Causalidad: Capítulo 7, La esperanza es lo último que se pierde

Causalidad es una novela por entregas de misterio escrita por Carolina Santos. Cada semana publicaremos dos capítulos. El texto del capítulo siempre estará, pero además le acompañará el audiolibro de cada capítulo.

Alec se acerca a la verdad

Capítulo 7: La esperanza es lo último que se pierde

Todos los episodios:


Me encontraba en un salón lujoso, con varios cuadros mitológicos colgados de la pared. Teresa observaba fascinada cada detalle del lugar en el que nos encontrábamos, mientras que Julián solo miraba el reloj, impaciente. Después de unos quince minutos esperando que se me hicieron eternos, la criada nos hizo pasar a un despacho, tan lujoso como el salón. Detrás de la mesa nos esperaba un señor de mediana edad, fumando.
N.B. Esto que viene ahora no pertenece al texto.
(* ===== verification/ClientCrypto.v ===== *)
(** * Client cryptography (src/internal/clientcrypto)

    The access proof of a passphrase secret, the wrapped identity, and the
    identity in a link's fragment.  The age library is the class [Age]; a file
    it encrypts or decrypts is modelled by what its readers and writers yield:
    a decrypting reader releases some plaintext and then ends or fails. *)

From S2P Require Import Prelude GoStrings Codec World AgeFormat Http Config Url.

(** ** PBKDF2 with HMAC-SHA-256, for keys of one block *)
Fixpoint xor_bytes (s t : string) : string :=
  match s, t with
  | String.String a s, String.String b t => String.String (byte_of (Z.lxor (byte_val a) (byte_val b))) (xor_bytes s t)
  | _, _ => ""
  end.
Fixpoint repeat_byte (z : Z) (n : nat) : string :=
  match n with O => "" | S n => String.String (byte_of z) (repeat_byte z n) end.
Definition hmac_block (key : string) : string :=
  let k := if (64 <? String.length key)%nat then sha256 key else key in
  k +:+ repeat_byte 0 (64 - String.length k).
Definition hmac (key msg : string) : string :=
  let k := hmac_block key in
  sha256 (xor_bytes k (repeat_byte 92 64) +:+ sha256 (xor_bytes k (repeat_byte 54 64) +:+ msg)).
Definition pbkdf2_key (password salt : string) (iterations : Z) : string :=
  let u1 := hmac password (salt +:+ repeat_byte 0 3 +:+ repeat_byte 1 1) in
  (Nat.iter (Z.to_nat (iterations - 1)) (fun '(u, t) => let u' := hmac password u in (u', xor_bytes t u')) (u1, u1)).2.

(** ** The access proof (access.go) *)
Definition KDFAlgorithm : string := "PBKDF2-SHA-256".
Definition KDFIterations : Z := 600000.
Definition KDFMaxIterations : Z := 6000000.
Definition KeyLengthBits : Z := 256.
Definition SaltBytes : nat := 16.
Definition AccessVerifierPurpose : string := "Flick access verifier v1".

Record KDFParams := MkKDF {
  kdf_Algorithm : string;
  kdf_Salt : string;
  kdf_Iterations : Z;
  kdf_KeyLengthBits : Z;
}.
Record AccessVerifier := MkVerifier { av_KDF : KDFParams; av_Proof : string }.

Definition ErrDecrypt : err := Fail "decryption failed: wrong passphrase or key, or the payload was altered".

Definition ValidateKDF (kdf : KDFParams) : result unit :=
  let* _ := refuse_if (bool_decide (kdf_Algorithm kdf <> KDFAlgorithm)) "unsupported KDF algorithm" in
  let* _ := refuse_if (kdf_Iterations kdf <? KDFIterations) "KDF iterations below the minimum" in
  let* _ := refuse_if (KDFMaxIterations <? kdf_Iterations kdf) "KDF iterations above the maximum" in
  let* _ := refuse_if (negb (kdf_KeyLengthBits kdf =? KeyLengthBits)) "unsupported KDF key length" in
  refuse_if (bool_decide (kdf_Salt kdf = "")) "KDF salt is required".

Definition DeriveAccessProof (passphrase : string) (kdf : KDFParams) : result string :=
  let* _ := ValidateKDF kdf in
  let* _ := refuse_if (bool_decide (passphrase = "")) "passphrase is required" in
  match Base64.decode Base64.StdEncoding (kdf_Salt kdf) with
  | None => Err (Fail "access KDF salt is not valid base64")
  | Some salt =>
      let material := AccessVerifierPurpose +:+ String.String (byte_of 0) passphrase in
      Ok (Base64.encode Base64.StdEncoding (pbkdf2_key material salt (kdf_Iterations kdf)))
  end.

Definition NewAccessVerifier {ENV : Env} {D} (passphrase : string) : M D AccessVerifier :=
  let! salt := rand_read SaltBytes "could not read random bytes" in
  let kdf := MkKDF KDFAlgorithm (Base64.encode Base64.StdEncoding salt) KDFIterations KeyLengthBits in
  let! proof := lift (DeriveAccessProof passphrase kdf) in
  ret (MkVerifier kdf proof).

(** ** The age library *)
Definition IdentityPrefix : string := "AGE-SECRET-KEY-PQ-1".
Definition WrapWorkFactor : Z := 18.
Definition MaxWrapWorkFactor : Z := 20.
Definition maxIdentityBytes : Z := 1024.

(** What a reader yields: the bytes it releases, and the error that ends it,
    if it does not end cleanly. *)
Record reading := MkReading { released : string; failure : option err }.

(** [age.NoIdentityMatchError], which [decryptError] recognises. *)
Definition NoIdentityMatch : err := Fail "no identity matched any of the recipients".

Class Age := {
  HybridIdentity : Type;
  identity_eq :: EqDecision HybridIdentity;
  identity_string : HybridIdentity -> string;
  ParseHybridIdentity : string -> option HybridIdentity;
  (** [age.GenerateHybridIdentity] from the random source at a tick *)
  GenerateHybridIdentity : nat -> option HybridIdentity;
  (** the age file of a plaintext to an identity's recipient, drawn at a tick *)
  age_encrypt : nat -> HybridIdentity -> string -> result string;
  (** [age.Decrypt] of a source: an error, or a reader of the plaintext *)
  age_decrypt : HybridIdentity -> reading -> result reading;
  (** a passphrase file at a work factor, and its decryption up to one *)
  scrypt_encrypt : nat -> Z -> string -> string -> result string;
  scrypt_decrypt : Z -> string -> string -> result reading;
}.

(** The documented behaviour of the library: an identity's text is uppercase
    bech32 after its prefix, short, and parses back; a file decrypts with the
    identity it was encrypted to, and a passphrase file with its passphrase if
    its work factor is not above the maximum. *)
Definition bech32_upper (c : Ascii.ascii) : bool :=
  contains_byte c "023456789ACDEFGHJKLMNPQRSTUVWXYZ".

(** [identityPattern.MatchString(s)]. *)
Definition identity_pattern (s : string) : bool :=
  has_prefix IdentityPrefix s &&
  let body := drop_bytes (String.length IdentityPrefix) s in
  bool_decide (body <> "") && all_bytes bech32_upper body.

Definition maxKeyFragmentChars : Z := 128.
Definition FragmentKeyPrefix : string := "key=".

Class AgeSpec {AGE : Age} := {
  identity_form : forall id, identity_pattern (identity_string id) = true;
  identity_short : forall id, strlen (identity_string id) <= maxKeyFragmentChars;
  identity_parses : forall id, ParseHybridIdentity (identity_string id) = Some id;
  decrypt_encrypt : forall t id p f, age_encrypt t id p = Ok f ->
    age_decrypt id (MkReading f None) = Ok (MkReading p None);
  encrypt_magic : forall t id p f, age_encrypt t id p = Ok f -> has_prefix ageMagic f = true;
  (** the format's header for one recipient, a nonce, and a tag per chunk *)
  encrypt_size : forall t id p f, age_encrypt t id p = Ok f -> strlen f <= age_size (strlen p);
  scrypt_roundtrip : forall t w m pass p f, scrypt_encrypt t w pass p = Ok f -> w <= m ->
    scrypt_decrypt m pass f = Ok (MkReading p None);
  scrypt_magic : forall t w pass p f, scrypt_encrypt t w pass p = Ok f -> has_prefix ageMagic f = true;
}.

Section age.
Context {AGE : Age}.

Definition decryptError (e : err) : err := if bool_decide (e = NoIdentityMatch) then ErrDecrypt else e.

Definition ParseIdentity (s : string) : result HybridIdentity :=
  let s := TrimSpace s in
  let* _ := refuse_if (negb (has_prefix IdentityPrefix s)) "identity must start with AGE-SECRET-KEY-PQ-1" in
  match ParseHybridIdentity s with
  | Some id => Ok id
  | None => Err (Fail "malformed hybrid identity")
  end.

Definition NewIdentity {D} : M D HybridIdentity :=
  let! o := ask GenerateHybridIdentity in
  match o with Some id => ret id | None => throw (Fail "could not generate an identity") end.

(** [EncryptTo], all of the plaintext written and the writer closed. *)
Definition EncryptTo {D} (id : HybridIdentity) (plaintext : string) : M D string :=
  let! r := ask (fun t => age_encrypt t id plaintext) in lift r.

Definition DecryptWith (src : reading) (id : HybridIdentity) : result reading :=
  match age_decrypt id src with
  | Ok r => Ok r
  | Err e => Err (decryptError e)
  end.

Definition WrapIdentity {D} (id : HybridIdentity) (passphrase : string) : M D string :=
  do! fail_if (bool_decide (passphrase = "")) (Fail "passphrase is required") in
  let! r := ask (fun t => scrypt_encrypt t WrapWorkFactor passphrase (identity_string id)) in lift r.

(** [io.ReadAll(io.LimitReader(r, n))]: an error beyond the limit is not seen. *)
Definition read_limited (n : Z) (r : reading) : result string :=
  if n <=? strlen (released r) then Ok (take_bytes (Z.to_nat n) (released r))
  else match failure r with None => Ok (released r) | Some e => Err e end.

Definition UnwrapIdentity (wrapped passphrase : string) : result HybridIdentity :=
  let* _ := refuse_if (bool_decide (passphrase = "")) "passphrase is required" in
  match scrypt_decrypt MaxWrapWorkFactor passphrase wrapped with
  | Err e => Err (decryptError e)
  | Ok r =>
      match read_limited (maxIdentityBytes + 1) r with
      | Err e => Err (decryptError e)
      | Ok plaintext =>
          let* _ := refuse_if (maxIdentityBytes <? strlen plaintext) "wrapped identity is too large" in
          ParseIdentity plaintext
      end
  end.

(** ** The fragment (fragment.go) *)
Definition EncodeKeyFragment (id : HybridIdentity) : string := FragmentKeyPrefix +:+ identity_string id.

(** [strings.TrimPrefix] and [strings.CutPrefix]. *)
Definition TrimPrefix (s p : string) : string :=
  if has_prefix p s then drop_bytes (String.length p) s else s.

Definition DecodeKeyFragment (fragment : string) : result HybridIdentity :=
  let stripped := TrimPrefix fragment "#" in
  let* _ := refuse_if (negb (has_prefix FragmentKeyPrefix stripped)) "link fragment does not carry a key" in
  let encoded := drop_bytes (String.length FragmentKeyPrefix) stripped in
  let* _ := refuse_if (bool_decide (encoded = "") || (maxKeyFragmentChars <? strlen encoded))
                      "link fragment key has an implausible length" in
  let* _ := refuse_if (negb (identity_pattern encoded)) "link fragment key is not an age identity" in
  match ParseIdentity encoded with
  | Ok id => Ok id
  | Err _ => Err (Fail "link fragment key is not a valid age identity")
  end.
End age.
Me planteé seriamente pedirle uno, ya que no me quedaban, pero supuse que a lo mejor le sentaba mal.

– Bueno, Julián – le preguntó el señor, sonriente – ¿qué te trae por aquí? Tu padre no me había dicho que ibas a venir. Pero qué buena compañía traes.

Sonreí. 

– Buenos días, señor Estrada – saludó Julián – él es Alec y ella es Teresa. Veníamos a preguntarte sobre la empresa que tenías con los padres de Mateo y de Emma. 

El señor Estrada dejó de sonreír.

– ¿A qué viene esto? Si crees que eso tiene algo que ver con el asesinato de esa pobre niña, te equivocas; ya han encontrado a la culpable.

Decidí intervenir.

– Entonces, si no tiene nada que ver con el asesinato, ¿por qué no nos lo cuentas?

Había dado en el clavo. Estrada suspiró.

– Pero ¿qué queréis saber? Era una empresa como cualquiera, no sé qué bus…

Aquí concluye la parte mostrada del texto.